The Globe Bethlehem
Tuesday, February 8, 1921
LOCALS MAY PLAY QUAKER SOCCER
Philadelphia Promoters Anxious to Place a Strong Team There -- Would Help Game
TALK OF FORMING LEAGUE

Nothing would apparently please Philadelphia promoters more than to place a soccer team of the caliber of the Bethlehem Steel aggregation in that city. A move to accomplish this is on foot and it is understood that the magnates in charge are looking toward a number of Bethlehem players with longing eyes.

It was only recently that one scribe in that city ventured forth with a story in which it was stated that favorable negotiations were opened with the local club management for the transfer of the Bethlehem team to that city and then went into rosy details coloring the aspect of what could be attained if the plans materialized.

This announcement, however, brought forth an emphatic denial from the local representative who made it understood that such a move had not been thought of and furthermore that such a transfer was nothing more than a wild dream.

This denial, however, has not dampened the ardor of the Philadelphia promoters who are now proposing, or rather intimating, loaning some of the crack reserve players identified with the Bethlehem club. Quite a few of these are on the local staff and would form an excellent nucleus for the organization of a strong team.

While it is known that such a plan has not even been considered here, it is believed that local devotees would favor a strong team to represent Philadelphia and in the interest of the development of soccer would lend valuable assistance in such a movement. It is also believed that the local representatives would favor the organization of a league of strong clubs to include Philadelphia, Robins, Erie, New York, Fore River, Pawtucket and probably one or two other cities.

Should Bethlehem sign any new players for next season it will greatly increase the list of reserves and it is felt here that since these players are still able to carry the pace with the best, it would hardly be fair to keep them inactive on the sidelines. Taking this view, it would then be more than likely that they would be transferred to the Philadelphia club, if the plans materialize.

That such is the attitude of the local management, as indicated early in the present season when one of the players, conceded to rank with the best backs in the country was released to indulge in active competition elsewhere. This individual was Dick Spaulding, who, although considered good, had little chance of ousting the Bethlehem representative for the position he was best fitted. He was released to join the Eries where he has since been playing great ball.
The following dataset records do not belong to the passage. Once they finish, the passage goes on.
Lemma Split_newline_cons (c : ascii) (s : string) :
  Split (String c s) newline =
  if Ascii.eqb (ascii_of_nat 10) c then "" :: Split s newline
  else match Split s newline with
       | piece :: rest => String c piece :: rest
       | [] => [String c ""]
       end.
Proof.
  unfold Split. cbn [split_from]. cbn [HasPrefix newline].
  rewrite HasPrefix_nil, andb_true_r. reflexivity.
Qed.

(** The head of [Split s newline] starts [s]. *)
Lemma Split_newline_head (s piece : string) (rest : list string) :
  Split s newline = piece :: rest -> exists b, s = piece +:+ b.
Proof.
  revert piece rest. induction s as [|d s IHs]; intros piece rest Hs.
  - injection Hs as <- _. exists "". reflexivity.
  - rewrite Split_newline_cons in Hs.
    destruct (Ascii.eqb (ascii_of_nat 10) d).
    + injection Hs as <- _. exists (String d s). reflexivity.
    + destruct (Split s newline) as [|q r] eqn:Hq.
      * injection Hs as <- _. exists s. reflexivity.
      * injection Hs as <- _. destruct (IHs q r eq_refl) as [b ->].
        exists b. reflexivity.
Qed.

(** Every line of [Split s newline] is a piece of [s]. *)
Lemma Split_newline_piece (s line : string) :
  In line (Split s newline) -> exists a b, s = a +:+ line +:+ b.
Proof.
  revert line. induction s as [|c s IH]; intros line Hin.
  - destruct Hin as [<- | []]. exists "", "". reflexivity.
  - rewrite Split_newline_cons in Hin.
    destruct (Ascii.eqb (ascii_of_nat 10) c).
    + destruct Hin as [<- | Hin].
      * exists "", (String c s). reflexivity.
      * destruct (IH line Hin) as (a & b & ->). exists (String c a), b. reflexivity.
    + destruct (Split s newline) as [|piece rest] eqn:Hs.
      * destruct Hin as [<- | []]. exists "", s. reflexivity.
      * destruct Hin as [<- | Hin].
        -- destruct (Split_newline_head s piece rest Hs) as [b ->].
           exists "", b. reflexivity.
        -- destruct (IH line (or_intror Hin)) as (a & b & ->).
           exists (String c a), b. reflexivity.
Qed.

Lemma Contains_line (s line substr : string) :
  In line (Split s newline) -> Contains line substr = true -> Contains s substr = true.
Proof.
  intros Hin Hc. destruct (Split_newline_piece s line Hin) as (a & b & ->).
  apply Contains_app in Hc. destruct Hc as (a' & b' & ->).
  apply Contains_app. exists (a +:+ a'), (b' +:+ b).
  rewrite !app_assoc_string. reflexivity.
Qed.

(** ** Workspace.Plan *)

Lemma find_summary_first (pre post : list string) (l d : string) :
  Forall (fun x => Contains x change_summary_marker = false) pre ->
  Contains l change_summary_marker = true ->
  find_summary (pre ++ l :: post)%list d = l.
Proof.
  intros Hpre Hl. induction Hpre as [|x pre Hx _ IH]; cbn [find_summary app].
  - rewrite Hl. reflexivity.
  - rewrite Hx. exact IH.
Qed.

Lemma find_summary_none (lines : list string) (d : string) :
  Forall (fun x => Contains x change_summary_marker = false) lines ->
  find_summary lines d = d.
Proof.
  intros H. induction H as [|x lines Hx _ IH]; cbn [find_summary].
  - reflexivity.
  - rewrite Hx. exact IH.
Qed.

Lemma no_summary_in_lines (s : string) :
  Contains s change_summary_marker = false ->
  Forall (fun x => Contains x change_summary_marker = false) (Split s newline).
Proof.
  intros H. apply Forall_forall. intros x Hin.
  destruct (Contains x change_summary_marker) eqn:Hx; [|reflexivity].
  apply list_elem_of_In in Hin.
  rewrite (Contains_line s x _ Hin Hx) in H. discriminate.
Qed.

Section PlanProperties.

Context {codec : json.Codec}.

(** [Plan] past its guard and a successful run of the provisioner. *)
Lemma Plan_after_run (ctx : Context) (m : Machine) (o : Operation)
      (r : Completed) (fs : gmap string string) :
  LastOperation (recv m) = Some o ->
  isRunning o = false ->
  terraform (os m) (terraform_cmd ctx plan_args (dir (recv m))) (files (os m)) = (r, fs) ->
  run_err r = None ->
  fst (Plan ctx m) =
  let line := find_summary (Split (Stdout r) newline) "" in
  if String.eqb line "" then
    Returns (PlanResult_zero,
             Some (Errorf "cannot find the change summary line in plan log: %s"
                     [ArgString (Stdout r)]))
  else
    match snd (json.UnmarshalPlan line plan_zero) with
    | Some e => Returns (PlanResult_zero, Some (Wrap e "cannot unmarshal change summary json"))
    | None =>
        Returns ({| Exists := PrimFloat.eqb (Add (Changes (fst (json.UnmarshalPlan line plan_zero)))) 0%float;
                    UpToDate := PrimFloat.eqb (Change (Changes (fst (json.UnmarshalPlan line plan_zero)))) 0%float |},
                 None)
    end.
Proof.
  intros Hop Hrun Htf Herr. unfold Plan.
  rewrite (bind_Returns _ _ _ _ _ (LastOperation_Some m o Hop)).
  unfold isRunning in Hrun. rewrite Hrun.
  unfold bind at 1. unfold get.
  unfold bind at 1. unfold Run, os_Run. rewrite Htf, Herr.
  cbv zeta.
  destruct (String.eqb (find_summary (Split (Stdout r) newline) "") ""); [reflexivity|].
  destruct (snd (json.UnmarshalPlan _ plan_zero)); reflexivity.
Qed.

(** C5. When the Operation is not Running and the provisioner process
    succeeds: if the first line of its output that holds the
    change_summary record decodes to the counts add and change, [Plan]
    returns exists = (add == 0) and upToDate = (change == 0) and no
    error; if the output holds no change_summary record, [Plan] returns
    the error that the change summary line cannot be found. *)
Theorem Plan_change_summary (ctx : Context) (m : Machine) (o : Operation)
        (r : Completed) (fs : gmap string string) :
  LastOperation (recv m) = Some o ->
  isRunning o = false ->
  terraform (os m) (terraform_cmd ctx plan_args (dir (recv m))) (files (os m)) = (r, fs) ->
  run_err r = None ->
  (forall (pre post : list string) (l : string) (p : plan),
      Split (Stdout r) newline = (pre ++ l :: post)%list ->
      Forall (fun x => Contains x change_summary_marker = false) pre ->
      Contains l change_summary_marker = true ->
      json.UnmarshalPlan l plan_zero = (p, None) ->
      fst (Plan ctx m) =
      Returns ({| Exists := PrimFloat.eqb (Add (Changes p)) 0%float;
                  UpToDate := PrimFloat.eqb (Change (Changes p)) 0%float |}, None))
  /\ (Contains (Stdout r) change_summary_marker = false ->
      fst (Plan ctx m) =
      Returns (PlanResult_zero,
               Some (Errorf "cannot find the change summary line in plan log: %s"
                       [ArgString (Stdout r)]))).
Proof.
  intros Hop Hrun Htf Herr.
  pose proof (Plan_after_run ctx m o r fs Hop Hrun Htf Herr) as HP. cbv zeta in HP.
  split.
  - intros pre post l p Hsplit Hpre Hl Hp.
    rewrite HP, Hsplit, (find_summary_first pre post l "" Hpre Hl).
    destruct (String.eqb_spec l "") as [->|_]; [discriminate Hl|].
    rewrite Hp. reflexivity.
  - intros Hno.
    rewrite HP, (find_summary_none _ "" (no_summary_in_lines _ Hno)). reflexivity.
Qed.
The organization of a league of strong teams would undoubtedly be a strong incentive in boosting the sport and would also stimulate greater interest in the games. In the present league the superiority of one or two teams has been so great that interest in the contest therefore lacked. However, if clubs were organized of more equal caliber, it would inspire greater rivalry and naturally add to the ranks of soccer enthusiasts. The suggestion is made that if Philadelphia is represented by a strong club next season and the league proposition goes through, the games in that city be played on one of the Philadelphia major ball club parks. It is also hinted that other clubs could utilize the playgrounds of the big league ball clubs.